问题
I have a shell script in HDFS. I have scheduled this script in oozie with the following workflow.
Workflow:
<workflow-app name="Shell_test" xmlns="uri:oozie:workflow:0.5">
<start to="shell-8f63"/>
<kill name="Kill">
<message>Action failed, error message[${wf:errorMessage(wf:lastErrorNode())}]</message>
</kill>
<action name="shell-8f63">
<shell xmlns="uri:oozie:shell-action:0.1">
<job-tracker>${jobTracker}</job-tracker>
<name-node>${nameNode}</name-node>
<exec>shell.sh</exec>
<argument>${input_file}</argument>
<env-var>HADOOP_USER_NAME=${wf:user()}</env-var>
<file>/user/xxxx/shell_script/lib/shell.sh#shell.sh</file>
<file>/user/xxxx/args/${input_file}#${input_file}</file>
</shell>
<ok to="End"/>
<error to="Kill"/>
</action>
<end name="End"/>
job properties
nameNode=xxxxxxxxxxxxxxxxxxxx
jobTracker=xxxxxxxxxxxxxxxxxxxxxxxx
queueName=default
oozie.use.system.libpath=true
oozie.wf.application.path=${nameNode}/user/${user.name}/xxxxxxx/xxxxxx
args file
tableA
tableB
tablec
tableD
Now the shell script runs for single job name in args file. How can I schedule this shell script to run in parallel.
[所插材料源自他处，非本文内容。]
Lemma Z_of_byte_of_Z z : Z_of_byte (byte_of_Z z) = z mod 256.
Proof.
  unfold Z_of_byte, byte_of_Z.
  assert (B : 0 <= z mod 256 < 256) by (apply Z.mod_pos_bound; lia).
  destruct (Byte.of_N (Z.to_N (z mod 256))) as [b|] eqn:E.
  - apply Byte.to_of_N in E. rewrite E. apply Z2N.id. lia.
  - apply Byte.of_N_None_iff in E. lia.
Qed.

Lemma size_t_roundtrip n :
  0 <= n < 2 ^ 64 -> size_t_value (size_t_bytes n) = n.
Proof.
  intros Hn. unfold size_t_bytes, size_t_value, fold_right.
  rewrite !Z_of_byte_of_Z.
  change (2 ^ 64) with 18446744073709551616 in Hn.
  change (2 ^ 8) with 256. change (2 ^ 16) with 65536.
  change (2 ^ 24) with 16777216. change (2 ^ 32) with 4294967296.
  change (2 ^ 40) with 1099511627776. change (2 ^ 48) with 281474976710656.
  change (2 ^ 56) with 72057594037927936.
  Z.div_mod_to_equations. lia.
Qed.

Lemma bits_of_byte_of_bits b0 b1 b2 b3 b4 b5 b6 b7 :
  bits_of_byte (Byte.of_bits (b0, (b1, (b2, (b3, (b4, (b5, (b6, b7))))))))
  = [b7; b6; b5; b4; b3; b2; b1; b0].
Proof. unfold bits_of_byte. rewrite Byte.to_bits_of_bits. reflexivity. Qed.

Lemma bits_of_byte_length b : length (bits_of_byte b) = 8%nat.
Proof.
  unfold bits_of_byte.
  destruct (Byte.to_bits b) as (? & ? & ? & ? & ? & ? & ? & ?). reflexivity.
Qed.

(** A tactic for a bit string known to hold at least eight characters. *)
Ltac eight_bits l H :=
  let step := (destruct l as [|? l]; [simpl in H; lia|]) in
  do 8 step.

Lemma pack_bits_whole k : forall buffer,
  length buffer = (8 * k)%nat ->
  length (pack_bits buffer) = k /\ unpack_bits (pack_bits buffer) = buffer.
Proof.
  induction k as [|k IH]; intros buffer H.
  - destruct buffer; [split; reflexivity|simpl in H; lia].
  - eight_bits buffer H.
    destruct (IH buffer) as [L U]; [simpl in H; lia|].
    cbn [pack_bits]. split.
    + simpl length. rewrite L. reflexivity.
    + unfold unpack_bits in *. cbn [flat_map].
      rewrite bits_of_byte_of_bits, U. reflexivity.
Qed.

Lemma pack_bits_zero k : pack_bits (repeat false (8 * k)) = repeat x00 k.
Proof.
  induction k as [|k IH]; [reflexivity|].
  replace (8 * S k)%nat with (8 + 8 * k)%nat by lia.
  rewrite repeat_app. cbn [repeat app pack_bits]. rewrite IH. reflexivity.
Qed.

(** ** Padding *)

Lemma padding_of_range buffer : 1 <= padding_of buffer <= 8.
Proof.
  unfold padding_of.
  pose proof (Z.mod_pos_bound (Z.of_nat (length buffer)) 8). lia.
Qed.

Lemma padding_of_sentinel buffer :
  padding_of buffer = 8 <-> (Z.of_nat (length buffer)) mod 8 = 0.
Proof. unfold padding_of. lia. Qed.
I want the script to run for 10 jobs at the same time.
What are the steps needed to do so. What changes should I make to the workflow.
Should I create 10 workflows for running 10 parallel jobs. Or what are the best scenarios to deal with this issue.
My shell script:
#!/bin/bash
[ $# -ne 1 ] && { echo "Usage : $0 table ";exit 1; }
table=$1
job_name=${table}
sqoop job --exec ${job_name}
My sqoop job script:
sqoop job --create ${table} -- import --connect ${domain}:${port}/${database} --username ${username} --password ${password} --query "SELECT * from ${database}.${table} WHERE \$CONDITIONS" -m 1 --hive-import --hive-database ${hivedatabase} --hive-table ${table} --as-parquetfile --incremental append --check-column id --last-value "${last_val}" --target-dir /user/xxxxx/hive/${hivedatabase}.db/${table} --outdir /home/$USER/logs/outdir
回答1:
To run the job parallel you can make workflow.xml with forks in it. See the below example which will help you.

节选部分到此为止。